● **PROBLEM TO SOLVE**:
Give the number of lines in the data that contain "ScheduledExecutorAdmissionUnavailable", and nothing more.

● **THE DATA**:
(* ===== verification/Runs.v ===== *)
(** * The durable run lifecycle (crates/state/src/scheduler/store.rs)

    The transactions that move a materialized run through its states: a worker
    claims the earliest due run under a lease with a fresh fence, keeps the
    lease alive, records that execution started, and ends the attempt in a
    retry, a failure, an uncertain outcome or a committed result; recovery takes
    expired leases back; deleting or updating a job cancels what has not
    started.  Every transaction is translated whole: its argument checks, each
    statement in order, and what it returns on each row count. *)

From stdpp Require Import base tactics list strings numbers pretty gmap.
From Stdlib Require Import ZArith Lia Ascii.
From S2P Require Import Prelude.
From S2P Require Import Policy.
From S2P Require Import Schedule.
From S2P Require Import Json.
From S2P Require Import Digest.
From S2P Require Import Capability.
From S2P Require Import Authority.
From S2P Require Import Tables.
Import Digest.

Module Runs.
Import Schedule Snapshot Authority Tables.

(** ** Arguments and results *)

Inductive PreflightFailureDisposition :=
| RetryAt (retry_at : Z)
| Fail.

Inductive ScheduledExecutionTerminal :=
| TerminalFailed | TerminalTimedOut | TerminalCancelled | TerminalOutcomeUnknown.

#[export] Instance terminal_eq_dec : EqDecision ScheduledExecutionTerminal.
Proof. solve_decision. Defined.

(** [TransportConvergence] has one value, [Converged]. *)
Inductive ScheduledExecutionDisposition :=
| ExecutionRetryAt (retry_at deadline_at max_attempts : Z) (exhausted : ScheduledExecutionTerminal)
| Terminal (terminal : ScheduledExecutionTerminal).

Inductive ExpiredRunReclaimOutcome :=
| Idle
| ReclaimRetried (run_id : string) (attempt fence : Z)
| ReclaimFailed (run_id : string) (attempt fence : Z)
| ReclaimOutcomeUnknown (run_id : string) (attempt fence : Z).

Inductive ScheduledRunReconcileOutcome :=
| Applied (outcome : ExpiredRunReclaimOutcome)
| Stale
| NotEligible.

Inductive LateEvidenceAppendOutcome := Recorded | Duplicate | QuotaExceeded.

Inductive ScheduledRunExecutionOutcome :=
| OutcomeRetried
| OutcomeTerminal (terminal : ScheduledExecutionTerminal)
| OutcomeLateEvidence (evidence : LateEvidenceAppendOutcome).

Record ScheduledExecutorAdmission := mkAdmission {
  m_schema_version : Z;
  m_deployment_epoch : Z;
  m_attestation_id : string;
  m_profile_digest : string;
  m_signed_not_after : Z;
  m_operation_deadline : Z
}.

(** What the caller's [clock] returns at its three call sites in a claim, and
    what the cancellation flag holds at its two loads. *)
Record Readings := mkReadings {
  clock_at_admission : Z;
  clock_at_mutation : Z;
  clock_at_commit : Z;
  cancelled_at_admission : bool;
  cancelled_at_commit : bool
}.

Definition admission_validate (m : ScheduledExecutorAdmission) : result StateValueError unit :=
  bail? negb (m_schema_version m =? 1) || (m_deployment_epoch m <=? 0)
        || (m_operation_deadline m <=? 0) || (m_signed_not_after m <=? m_operation_deadline m)
    with InvalidValue "scheduled executor admission" in
  check? validate_lowercase_sha256 "scheduled executor admission id" (m_attestation_id m) in
  validate_lowercase_sha256 "scheduled executor admission profile" (m_profile_digest m).

Definition validate_lease_binding (b : RunLeaseBinding) : result StateError unit :=
  check? map_err invalid_value (validate_text "scheduled run id" (run_id b)) in
  check? map_err invalid_value (validate_text "scheduled run job id" (job_id b)) in
  check? map_err invalid_value (validate_text "scheduled run lease owner" (lease_owner b)) in
  bail? (attempt b <=? 0) || (fence b <=? 0)
    with invalid_state "scheduled run attempt and fence must be positive" in
  Ok tt.

(** ** Policy snapshots *)

(** [#[derive(Serialize)]] writes a struct's fields in declaration order. *)
Definition policy_pairs (p : Policy.SchedulerOperationalPolicy) : list (string * Z) := [
  ("schema_version", Policy.schema_version p);
  ("recovery_batch_limit", Policy.recovery_batch_limit p);
  ("materialization_batch_limit", Policy.materialization_batch_limit p);
  ("occurrence_search_limit", Policy.occurrence_search_limit p);
  ("tick_interval_ms", Policy.tick_interval_ms p);
  ("error_backoff_ms", Policy.error_backoff_ms p);
  ("minimum_schedule_cadence_seconds", Policy.minimum_schedule_cadence_seconds p);
  ("max_active_jobs", Policy.max_active_jobs p);
  ("max_active_jobs_per_owner", Policy.max_active_jobs_per_owner p);
  ("max_prompt_bytes", Policy.max_prompt_bytes p);
  ("max_result_bytes", Policy.max_result_bytes p);
  ("max_summary_bytes", Policy.max_summary_bytes p);
  ("run_lease_seconds", Policy.run_lease_seconds p);
  ("run_heartbeat_interval_ms", Policy.run_heartbeat_interval_ms p);
  ("run_timeout_seconds", Policy.run_timeout_seconds p);
  ("run_prepare_grace_ms", Policy.run_prepare_grace_ms p);
  ("run_cancellation_grace_ms", Policy.run_cancellation_grace_ms p);
  ("run_finalization_grace_ms", Policy.run_finalization_grace_ms p);
  ("run_retry_base_seconds", Policy.run_retry_base_seconds p);
  ("run_retry_max_seconds", Policy.run_retry_max_seconds p);
  ("run_deadline_seconds", Policy.run_deadline_seconds p);
  ("run_max_attempts", Policy.run_max_attempts p);
  ("delivery_tick_interval_ms", Policy.delivery_tick_interval_ms p);
  ("delivery_batch_limit", Policy.delivery_batch_limit p);
  ("delivery_lease_seconds", Policy.delivery_lease_seconds p);
  ("delivery_heartbeat_interval_ms", Policy.delivery_heartbeat_interval_ms p);
  ("delivery_readiness_timeout_seconds", Policy.delivery_readiness_timeout_seconds p);
  ("delivery_send_timeout_seconds", Policy.delivery_send_timeout_seconds p);
  ("delivery_finalization_timeout_seconds", Policy.delivery_finalization_timeout_seconds p);
  ("delivery_max_attempts", Policy.delivery_max_attempts p);
  ("delivery_retry_base_seconds", Policy.delivery_retry_base_seconds p);
  ("delivery_retry_max_seconds", Policy.delivery_retry_max_seconds p);
  ("delivery_retry_after_max_seconds", Policy.delivery_retry_after_max_seconds p);
  ("delivery_deadline_seconds", Policy.delivery_deadline_seconds p);
  ("delivery_readiness_retry_base_seconds", Policy.delivery_readiness_retry_base_seconds p);
  ("delivery_readiness_retry_max_seconds", Policy.delivery_readiness_retry_max_seconds p)].

Definition policy_struct (p : Policy.SchedulerOperationalPolicy) : Value :=
  Obj (map (fun '(k, n) => (k, json_u64 n)) (policy_pairs p)).

Definition policy_of_numbers (l : list Z) : option Policy.SchedulerOperationalPolicy :=
  match l with
  | [x1; x2; x3; x4; x5; x6; x7; x8; x9; x10; x11; x12; x13; x14; x15; x16; x17; x18;
     x19; x20; x21; x22; x23; x24; x25; x26; x27; x28; x29; x30; x31; x32; x33; x34; x35; x36] =>
      Some (Policy.mkPolicy x1 x2 x3 x4 x5 x6 x7 x8 x9 x10 x11 x12 x13 x14 x15 x16 x17 x18
              x19 x20 x21 x22 x23 x24 x25 x26 x27 x28 x29 x30 x31 x32 x33 x34 x35 x36)
  | _ => None
  end.

(** [#[derive(Deserialize)]] with [deny_unknown_fields]: an object with exactly
    the struct's fields, each an unsigned number of its field's width. *)
Definition policy_of_value (v : Value) : option Policy.SchedulerOperationalPolicy :=
  object ← as_object v;
  numbers ← mapM (fun '(k, _) => map_get k object ≫= as_u64) (policy_pairs Policy.default);
  policy ← policy_of_numbers numbers;
  if Nat.eqb (length object) 36 && Policy.typed policy then Some policy else None.

Section Store.
Context `{Serde} `{Sha2} `{Sqlite}.

Definition scheduler_policy_json (p : Policy.SchedulerOperationalPolicy) :
    result StateError string :=
  check? map_err (fun e => InvalidSchedulerState (OfPolicy e)) (Policy.validate p) in
  ok_or (to_vec (policy_struct p)) (InvalidSchedulerState OfJson).

Definition scheduler_policy_from_snapshot (version : Z) (snapshot : string) :
    result StateError Policy.SchedulerOperationalPolicy :=
  bail? negb (version =? Policy.SCHEDULER_OPERATIONAL_POLICY_VERSION)
    with invalid_state "unsupported scheduler operational policy version" in
  let? policy := ok_or (from_slice snapshot ≫= policy_of_value) (InvalidSchedulerState OfJson) in
  check? map_err (fun e => InvalidSchedulerState (OfPolicy e)) (Policy.validate policy) in
  let? printed := scheduler_policy_json policy in
  bail? negb (String.eqb printed snapshot)
    with invalid_state "scheduler operational policy snapshot is not canonical" in
  Ok policy.

(** ** Counters *)

Definition increment_scheduler_transition_total (kind : string) (amount : Z) : Tx unit :=
  do! updated := sql (fun d =>
    Ok (is_some (totals d !! kind),
        with_totals d (bump kind (Z.min i64_max amount) (totals d)))) in
  if updated then ret tt
  else fail (invalid_state "scheduler transition metric vocabulary is incomplete").

(** The same update, in a statement of its own after a rollback. *)
Definition record_stale_fence_rejection : Tx unit :=
  increment_scheduler_transition_total "stale_fence_rejected" 1.

(** ** Executor admission *)

Definition executor_admission_storage_error (admission : option ScheduledExecutorAdmission)
    (e : StateError) : StateError :=
  if is_some admission && bool_decide (e = Scheduler Contention)
  then ScheduledExecutorAdmissionUnavailable else e.

Definition epoch_is_exact (m : ScheduledExecutorAdmission) (now : Z) (d : Db) : bool :=
  match epoch d with
  | Some p =>
      (p_schema_version p =? m_schema_version m)
      && (p_deployment_epoch p =? m_deployment_epoch m)
      && String.eqb (p_attestation_id p) (m_attestation_id m)
      && String.eqb (p_profile_digest p) (m_profile_digest m)
      && (p_expires_at p =? m_signed_not_after m) && (p_expires_at p >? now)
  | None => false
  end.

Definition revalidate_executor_admission (admission : option ScheduledExecutorAdmission)
    (now : Z) : Tx unit :=
  match admission with
  | None => ret tt
  | Some m =>
      if (now <=? 0) || (m_operation_deadline m <=? now) || (m_signed_not_after m <=? now)
      then fail ScheduledExecutorAdmissionUnavailable
      else
        do! exact := query (epoch_is_exact m now) in
        if exact then ret tt else fail ScheduledExecutorAdmissionUnavailable
  end.

Definition acquire_and_validate_executor_admission
    (admission : option ScheduledExecutorAdmission) (now : Z) : Tx unit :=
  match admission with
  | None => ret tt
  | Some m =>
      try! map_err invalid_value (admission_validate m) in
      do! locked := map_tx_err (executor_admission_storage_error admission)
        (query (fun d => is_some (epoch d))) in
      if locked then revalidate_executor_admission admission now
      else fail ScheduledExecutorAdmissionUnavailable
  end.

Definition ensure_executor_admission_not_cancelled
    (admission : option ScheduledExecutorAdmission) (cancelled : bool) : Tx unit :=
  if is_some admission && cancelled then fail ScheduledExecutorAdmissionUnavailable
  else ret tt.

(** ** Claiming *)

(** [state = 'pending' and (next_attempt_at is null or next_attempt_at <= now)] *)
Definition is_due (now : Z) (r : Run) : bool :=
  bool_decide (r_state r = Pending)
  && match r_next_attempt_at r with None => true | Some t => t <=? now end.

Definition snapshot_policy (r : Run) (field : string) : option Z :=
  json_extract_integer (s_scheduler_policy_json (r_snapshot r)) field.

Definition past_deadline (now : Z) (r : Run) : bool :=
  match snapshot_policy r "run_deadline_seconds" with
  | Some d => (s_scheduled_for (r_snapshot r) >? i64_max - d)
              || (now >=? s_scheduled_for (r_snapshot r) + d)
  | None => false
  end.

Definition attempts_spent (r : Run) : bool :=
  match snapshot_policy r "run_max_attempts" with
  | Some m => r_attempt r >=? m
  | None => false
  end.

Definition expire_where (now : Z) (_ : string) (r : Run) : bool :=
  is_due now r && (past_deadline now r || attempts_spent r).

● **TASK RESULT**:
5